Scientists believe that water sources, like bird feeders and stagnant pools, may play a role, and especially in the current drought conditions in California.

“These events seem to be more common in winters with less precipitation, so I do suspect there is some weather component in these mortality events,” Rogers said. “When you have large flocks and there is a disease like this circulating, and you have stagnant pools and puddles and not much flowing water, the parasite can become more concentrated in that small amount of water and the disease is going to spread more easily.”

As a result, California wildlife authorities are asking residents to take down bird baths and feeders if they spot sick or dead birds in their yards as experts closely monitor the massive die-off.

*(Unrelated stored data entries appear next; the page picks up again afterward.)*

Lemma page_at pre post cursor :
  listing s (sorted_ids ids) = pre ++ post → at_cursor pre cursor →
  page s ids cursor limit = Ok (page_of (N.to_nat limit) post).
Proof.
  intros Heq Hcur. unfold page.
  rewrite (proj2 (N.eqb_neq limit 0)), (proj2 (N.ltb_ge MAX_BATCH limit)) by lia. simpl.
  destruct (sorted_ids_spec ids) as (Hsort & Hnd & Hin). unfold at_cursor in Hcur.
  destruct pre as [|[i k] pre _] using rev_ind.
  { simpl in Hcur. subst cursor. simpl. rewrite page_ids_spec; [|apply sorted_readable|simpl; lia].
    simpl in Heq. by subst post. }
  rewrite last_snoc in Hcur. subst cursor.
  assert (Hik : (i, k) ∈ listing s (sorted_ids ids)).
  { rewrite Heq. apply elem_of_app. left. apply elem_of_app. right. by left. }
  apply elem_of_listing in Hik as [Hi Hk]. destruct (Hok i) as [l Hl]; [by apply Hin|].
  unfold keys_of in Hk. rewrite Hl in Hk. destruct (get_keys_ok _ _ _ Hl) as (Hid & _ & Hkids).
  apply list_elem_of_fmap in Hk as (key & -> & Hkey).
  rewrite decode_encode_cursor; [|done|by apply (proj1 (Forall_forall _ _) Hkids)]. simpl.
  rewrite page_ids_spec; [|apply sorted_readable|simpl; lia]. simpl.
  by rewrite (rem_split s _ i (kid key) pre post sorted_readable Hsort Hnd)
    by (rewrite Heq, <-app_assoc; done).
Qed.

Lemma collect_at fuel pre post cursor :
  listing s (sorted_ids ids) = pre ++ post → at_cursor pre cursor → (length post < fuel)%nat →
  ∃ pages, collect fuel s ids limit cursor = Ok pages ∧ concat pages = post ∧
    Forall (λ p, length p ≤ N.to_nat limit)%nat pages.
Proof.
  revert pre post cursor. induction fuel as [|fuel IH]; intros pre post cursor Heq Hcur Hlen; [lia|].
  simpl. rewrite (page_at pre post) by done. simpl. case_decide as Hd.
  { simpl. exists [take (N.to_nat limit) post]. rewrite take_ge by done. split_and!; [done| |].
    - apply app_nil_r.
    - repeat constructor. lia. }
  assert (Hn : (0 < length (take (N.to_nat limit) post))%nat) by (rewrite length_take; lia).
  assert (Hlast : is_Some (last (take (N.to_nat limit) post))).
  { apply last_is_Some. intros Hz. rewrite Hz in Hn. simpl in Hn. lia. }
  destruct Hlast as [[i k] Hlast]. rewrite Hlast. simpl.
  destruct (IH (pre ++ take (N.to_nat limit) post) (drop (N.to_nat limit) post)
    (Some (encode_cursor i k))) as (pages & -> & Hcat & Hall).
  - rewrite <-app_assoc, take_drop. done.
  - unfold at_cursor. by rewrite last_app, Hlast.
  - rewrite length_drop. lia.
  - simpl. eexists. split_and!; [done| |].
    + simpl. by rewrite Hcat, take_drop.
    + constructor; [|done]. rewrite length_take. lia.
Qed.
End client.

(** C35: paging through the keys terminates and is exact. For any readable set
    of conversations and any allowed page size, following [nextCursor] from the
    first page collects, in at most one request per key plus one, pages no
    longer than the limit whose concatenation is every key of every
    conversation, each exactly once, in conversation order and then key order. *)
Theorem paging_is_complete s ids limit :
  (0 < limit ≤ MAX_BATCH)%N → (∀ id, id ∈ ids → ∃ l, get_keys s id = Ok l) →
  let fuel := S (length (listing s (sorted_ids ids))) in
  ∃ pages, collect fuel s ids limit None = Ok pages ∧
    concat pages = listing s (sorted_ids ids) ∧
    Forall (λ p, length p ≤ N.to_nat limit)%nat pages ∧
    NoDup (concat pages) ∧
    ∀ i k, (i, k) ∈ concat pages ↔ i ∈ ids ∧ k ∈ kid <$> keys_of s i.
Proof.
  intros Hlimit Hok fuel.
  destruct (collect_at s ids limit Hlimit Hok fuel [] (listing s (sorted_ids ids)) None)
    as (pages & Hc & Hcat & Hall); [done..|unfold fuel; lia|].
  exists pages. rewrite Hcat. destruct (sorted_ids_spec ids) as (_ & Hnd & Hin). split_and!; try done.
  - apply listing_NoDup; [by apply sorted_readable|done].
  - intros i k. by rewrite elem_of_listing, Hin.
Qed.
End paging.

Destruction by Non-Native Species

I am reminded of what happened in New Zealand, a country I visited a month ago.

For millions of years, there were no land mammals in the country, so New Zealand birds evolved in isolation. Free from attack and competition from mammals, many birds became flightless ground-dwellers.

Migrating to New Zealand around 1250–1300, Polynesians brought kiore (the Pacific rat) and other animals. That spelled doom for those flightless birds.

The first birds to become extinct, within a century or two after human arrival, were the largest – all species of moa, both species of goose, and both adzebill species. Being flightless, all were quite easy to hunt and catch, yielding large quantities of meat. Their slow breeding rate meant they were lost faster than they could be replaced.

The list of New Zealand species known to have become extinct since human settlement includes one bat, at least 51 birds, three frogs, three lizards, one freshwater fish, four plant species, and a number of invertebrates

Then came the second wave of destruction. Europeans came in the late 18th century, bringing rats, cats, stoats, weasels and ferrets. The rabbit was introduced as a food and game animal by European settlers and by the 1870s, it was becoming a serious threat to the newly developed farming economy.

Farmers began demanding the introduction of mustelids (including stoats) to control the rabbit plague. Warnings about the dangers to bird life from stoats were given by scientists in New Zealand and Britain. However, the warnings were ignored and stoats began to be introduced from Britain in the 1880s. Within six years, drastic declines in bird populations were noticed.

The destruction in New Zealand continues.

And now the pattern is repeating itself in California, this time with the European-introduced rock pigeon potentially wiping out the native band-tailed pigeon.

How sad that tales of non-native species causing destruction keep repeating themselves around the world.